The Company will not file any Registration Statement on Form S-8 nor issue any shares registered on Form S-8, exclusive of shares currently registered on Form S-8.  However, when the total capital in the Company’s cash account drops below $500,000, the Company may issue up to $30,000 worth of securities registered on Form S-8, valued at the market price of the common stock on the date of issuance, per month, non-cumulative.  Any issuance of S-8 shares will be supported by an opinion of the Company’s counsel that such issuance complies in all respects with federal securities laws.  This opinion will be provided to the legal representative of the Holder upon request.  Further, the Company will ensure that every entity or individual that receives S-8 shares will be subject to a “dribble-out” restricting their sale to not more than 1/20th of 2% of the previous month’s total trading volume in any single trading day, non-cumulative.  The above described dribble-out is not an aggregate sale restriction for all entities and individuals receiving S-8 shares;
  m.

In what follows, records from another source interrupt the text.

(** * Transaction classification engine of the Base wallet tracker

    A shallow embedding of [src/tokenUtils.js] (class [TokenUtils]):
    the token metadata resolver [getTokenInfo], the transfer log decoder
    [parseTransferEvents], the classifier [detectSwap], the entry point
    [analyzeTransaction] and the formatter [formatTransactionSummary].

    Around it, the code that feeds the engine and uses its answers: the
    wallet registry of [src/tracker.js] ([addWallet], [removeWallet],
    [getWallets], [getChatsForWallet], [getSummary]) with its file
    ([saveWallets] and [loadWallets] of [src/storage.js]), the selection
    of the latest transactions in [src/blockchain.js]
    ([getTransactionHashesFromAlchemy], [getLatestTransactionHashes]), the
    polling loop [checkWalletChanges] and the notification
    [sendWalletNotification] of [src/bot.js].

    JavaScript strings are [string]s, bigints are [Z], objects are records
    whose optional properties are [option]s, [null] is [None].  The token
    cache ([new Map()]) is a [gmap] keyed by the lower-cased address.
    Network reads and the cache are threaded through an explicit state. *)

From Stdlib Require Import ZArith NArith QArith Ascii String List Lia Bool.
From stdpp Require Import base option list strings gmap sorting.

Local Open Scope Z_scope.

(** ** JavaScript string primitives *)

Module JS.

(** [c.toLowerCase()] on one ASCII code unit: only [A]..[Z] change. *)
Definition lower_ascii (c : ascii) : ascii :=
  let n := N_of_ascii c in
  if ((65 <=? n) && (n <=? 90))%N then ascii_of_N (n + 32) else c.

(** [s.toLowerCase()], on the ASCII range (addresses are hexadecimal). *)
Fixpoint toLowerCase (s : string) : string :=
  match s with
  | EmptyString => EmptyString
  | String c r => String (lower_ascii c) (toLowerCase r)
  end.

(** [s.slice(n)] for a non-negative [n]: the suffix starting at index [n]. *)
Fixpoint slice (n : nat) (s : string) : string :=
  match n, s with
  | O, _ => s
  | S m, EmptyString => EmptyString
  | S m, String _ r => slice m r
  end.

(** The decimal digit of a number below ten. *)
Definition digit_char (n : N) : ascii := ascii_of_N (48 + n).

(** Decimal digits of a natural number, most significant first; the
    accumulator receives the digits produced so far. *)
Fixpoint digits_go (fuel : nat) (n : N) (acc : list ascii) : list ascii :=
  let acc' := digit_char (n mod 10) :: acc in
  match fuel with
  | O => acc'
  | S f => if (n / 10 =? 0)%N then acc' else digits_go f (n / 10)%N acc'
  end.

Definition digits (n : N) : list ascii :=
  digits_go (N.to_nat (N.log2 n)) n [].

(** [BigInt.prototype.toString()]. *)
Definition bigint_toString (v : Z) : string :=
  let body := string_of_list_ascii (digits (Z.abs_N v)) in
  if v <? 0 then String "-" body else body.

End JS.

(** ** The ethers library: decimal rendering of fixed-point amounts *)

Module Ethers.

Definition zero_char : ascii := "0"%char.
Definition dot_char : ascii := "."%char.

(** Left-pads with zeros until the text is longer than [decimals]. *)
Definition pad_whole (decimals : nat) (ds : list ascii) : list ascii :=
  replicate (S decimals - length ds) zero_char ++ ds.

(** Drops leading zeros, keeping the last character. *)
Fixpoint trim_leading (ds : list ascii) : list ascii :=
  match ds with
  | c :: (_ :: _) as r => if Ascii.eqb c zero_char then trim_leading r else ds
  | _ => ds
  end.

(** Drops trailing zeros, keeping the first character. *)
Definition trim_trailing (ds : list ascii) : list ascii :=
  rev (trim_leading (rev ds)).

(** Modelled from the spec: the exact decimal division behind
    [ethers.formatUnits], which is library code outside the sources.  The
    digits of a non-negative amount with the decimal point placed
    [decimals] digits from the right: the text is padded to one digit
    before the point, then the zeros that carry no value are dropped on
    both sides. *)
Definition fixed_digits (n : N) (decimals : nat) : list ascii :=
  match decimals with
  | O => JS.digits n
  | S _ =>
      let ds := pad_whole decimals (JS.digits n) in
      let index := (length ds - decimals)%nat in
      trim_leading (take index ds) ++ dot_char :: trim_trailing (drop index ds)
  end.

(** Modelled from the spec: [ethers.formatUnits] belongs to the ethers
    library, which is not part of the sources.  The spec defines the scaled
    value as [rawValue / 10^decimals] computed with exact decimal arithmetic
    and shows it as a decimal string ("1.0", "500.0"): the integer part
    without leading zeros, a point, and the fraction without trailing zeros,
    at least one digit on each side; with zero decimals the integer is
    printed alone.  The range checks of the library are not described by
    the spec; they are [representable], below. *)
Definition formatUnits (value : Z) (decimals : nat) : string :=
  let body := string_of_list_ascii (fixed_digits (Z.abs_N value) decimals) in
  if value <? 0 then String "-" body else body.

(** What [ethers.formatUnits] accepts.  The library (version 6) renders
    the amount through a signed fixed-point number of 512 bits with at most
    80 decimals: it raises for a larger count of decimals and for an amount
    outside [-2^511, 2^511). *)
Definition amountInRange (value : Z) : bool :=
  (- 2 ^ 511 <=? value) && (value <? 2 ^ 511).

Definition representable (value : Z) (decimals : nat) : bool :=
  (decimals <=? 80)%nat && amountInRange value.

The Company shall not provide material non-public information to the Holder or its representatives.
 
8.           Section 6.4 is hereby added to the Debenture, and reads as follows:  The Company shall comply with each of the following covenants, and the failure of the Company to comply with such covenants shall be an Event of Default:
 
 
a.
If the Company inadvertently provides material non-public information to the Holder or its representatives, the Company shall issue a press release

 
3

 

 
or file a current report on Form 8-K, or take such other action as may be required to render such information no longer “non-public” as soon as possible after discovery, but no later than five business days following written request by the Holder or its counsel that the Company file such report or issue such press release.
 
b.
The Company shall irrevocably instruct its transfer agent to provide notice to counsel for the Holder of any issuance of any security of the Company where the certificate representing such security does not contain a restrictive legend.
 
c.
The Company shall not issue any shares of its capital stock which are deemed to be issued, but not outstanding, other than pursuant to the Escrow Agreement.
 
9.       The Company has informed the Holder that it is considering completing a one-for-one-thousand reverse split of its common stock, as described in an Information Statement filed by the Company on or about April 25, 2008.  The Company acknowledges that the conversion price of the Debenture shall not be effected by any such reverse split, and that after giving effect to such reverse split, the conversion price shall remain the lesser of (i) 50% of the averaged ten closing prices for the Company’s Common Stock for the ten trading days immediately preceding the Conversion Date or (ii) $0.10.  The Holder consents to this action.  The parties acknowledge that the Company is not obligated to complete this reverse-split, or any reverse split.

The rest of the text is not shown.